Beyond these four things, there are some features that I would consider critical to a “launchable” version of parigot. For the “nice things for people to build on” type of feature, these are, with some degree of uncertainty:
- database, built around sqlc and sqlite3
- file, built around the wasmtime
- user support built into the pctx notion
- authentication, built around basic auth because it is simple enough to allow easy testing but allows real “logged in vs logged out” test
- some type of basic testing library, using
atlanta.test
variant or similar. This might even include some type of mocking for services that is generated from the same input as the normal code. - fancy logging, since I’ve put a lot of resources into that for the test mode
In terms of the kernel portion, I think there are a few small features that need to be added as well:
- ability to clean up resources when processes die
- ability to know when all the “active” processes are dead and we should exit
- some type of background “timing” pulse that tells us 1) when to do the above and 2) when user processes have been running too long and should be killed
In terms of the documentation, I’m not sure exactly what people are going to expect of a new project. I guess for myself I’d like to have two things:
- Documentation generators set up and auto-building documentation, even if that doesn’t produce all that much right.

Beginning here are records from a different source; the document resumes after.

(* ===== verification/QLNode.v ===== *)
(** * Expressions of the query language (src/db/ql_parse.go) and rows
      (src/db/table.go) *)

From S2P Require Import Prelude.
From S2P Require Import GoBytes.
From S2P Require Import Encode.

(** A Go error from [fmt.Errorf]: the format and its arguments. *)
Definition gerror : Type := string * list bytes.

(** *** Expression types *)

Definition QL_STR : Z := TYPE_BYTES.
Definition QL_I64 : Z := TYPE_INT64.
Definition QL_CMP_GE : Z := 10.
Definition QL_CMP_GT : Z := 11.
Definition QL_CMP_LT : Z := 12.
Definition QL_CMP_LE : Z := 13.
Definition QL_CMP_EQ : Z := 14.
Definition QL_CMP_NE : Z := 15.
Definition QL_ADD : Z := 20.
Definition QL_SUB : Z := 21.
Definition QL_MUL : Z := 22.
Definition QL_DIV : Z := 23.
Definition QL_MOD : Z := 24.
Definition QL_AND : Z := 30.
Definition QL_OR : Z := 31.
Definition QL_NOT : Z := 50.
Definition QL_NEG : Z := 51.
Definition QL_SYM : Z := 100.
Definition QL_TUP : Z := 101.
Definition QL_STAR : Z := 102.
Definition QL_ERR : Z := 200.

Inductive QLNode := mkQLNode (Type_ : Z) (I64 : Z) (Str : bytes) (Kids : list QLNode).

Definition ql_Type (n : QLNode) : Z := let 'mkQLNode t _ _ _ := n in t.
Definition ql_I64 (n : QLNode) : Z := let 'mkQLNode _ i _ _ := n in i.
Definition ql_Str (n : QLNode) : bytes := let 'mkQLNode _ _ s _ := n in s.
Definition ql_Kids (n : QLNode) : list QLNode := let 'mkQLNode _ _ _ k := n in k.

(** [QLNode{}] *)
Definition ql_zero : QLNode := mkQLNode 0 0 [] [].

(** Induction that reaches the kids. *)
Lemma QLNode_kids_ind (P : QLNode -> Prop) :
  (forall t i s kids, Forall P kids -> P (mkQLNode t i s kids)) -> forall n, P n.
Proof.
  intros H. fix IH 1. intros [t i s kids]. apply H.
  induction kids as [|k kids IHk]; constructor; [apply IH|exact IHk].
Qed.

Definition is_cmp_op (t : Z) : bool :=
  existsb (Z.eqb t) [QL_CMP_EQ; QL_CMP_NE; QL_CMP_GE; QL_CMP_LE; QL_CMP_GT; QL_CMP_LT].
Definition is_arith_op (t : Z) : bool :=
  existsb (Z.eqb t) [QL_ADD; QL_SUB; QL_MUL; QL_DIV; QL_MOD].
Definition is_logic_op (t : Z) : bool := existsb (Z.eqb t) [QL_AND; QL_OR].

(** ** Rows *)

Record Row := mkRow { rec_Cols : list bytes; rec_Vals : list Value }.

Definition AddStr (rec : Row) (col val : bytes) : Row :=
  mkRow (rec_Cols rec ++ [col]) (rec_Vals rec ++ [mkValue TYPE_BYTES 0 val]).

Definition AddInt64 (rec : Row) (col : bytes) (val : Z) : Row :=
  mkRow (rec_Cols rec ++ [col]) (rec_Vals rec ++ [mkValue TYPE_INT64 val []]).

(** [rec.Get(col)]: the value of the first column of that name; [None] is the
    nil pointer, and a row with fewer values than columns can panic. *)
Fixpoint row_get_loop (cols : list bytes) (vals : list Value) (i : Z) (col : bytes) : res (option Value) :=
  match cols with
  | [] => Ok None
  | c :: cols =>
      if decide (c = col) then v ← index vals i; Ok (Some v)
      else row_get_loop cols vals (i + 1) col
  end.

Definition row_Get (rec : Row) (col : bytes) : res (option Value) :=
  row_get_loop (rec_Cols rec) (rec_Vals rec) 0 col.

- One good example, probably the Vinny’s Vintage Vinyl exampl, since I’ve been working on that a lot as a test program.
So, how are we doing? Looking pretty poor. On the four key milestones, I expect to finish
#1 today. I have the tooling in place to do #2 and I’m quite sure that my program
surgery
can be used to do it, but it’s going to be some grungy work to get that to
actually happen. I’m going to put off #2 for a bit until I have more code with more
services that it’s worth testing on.
In terms of #3 and number #4, I guess I’m going to take a stab at #4 because I am sort of convinced it is the easier of the two and might be something that can be done with just link-time Makefile tricks or similar. #3 is going to require me to get dirty, and possibly bloody.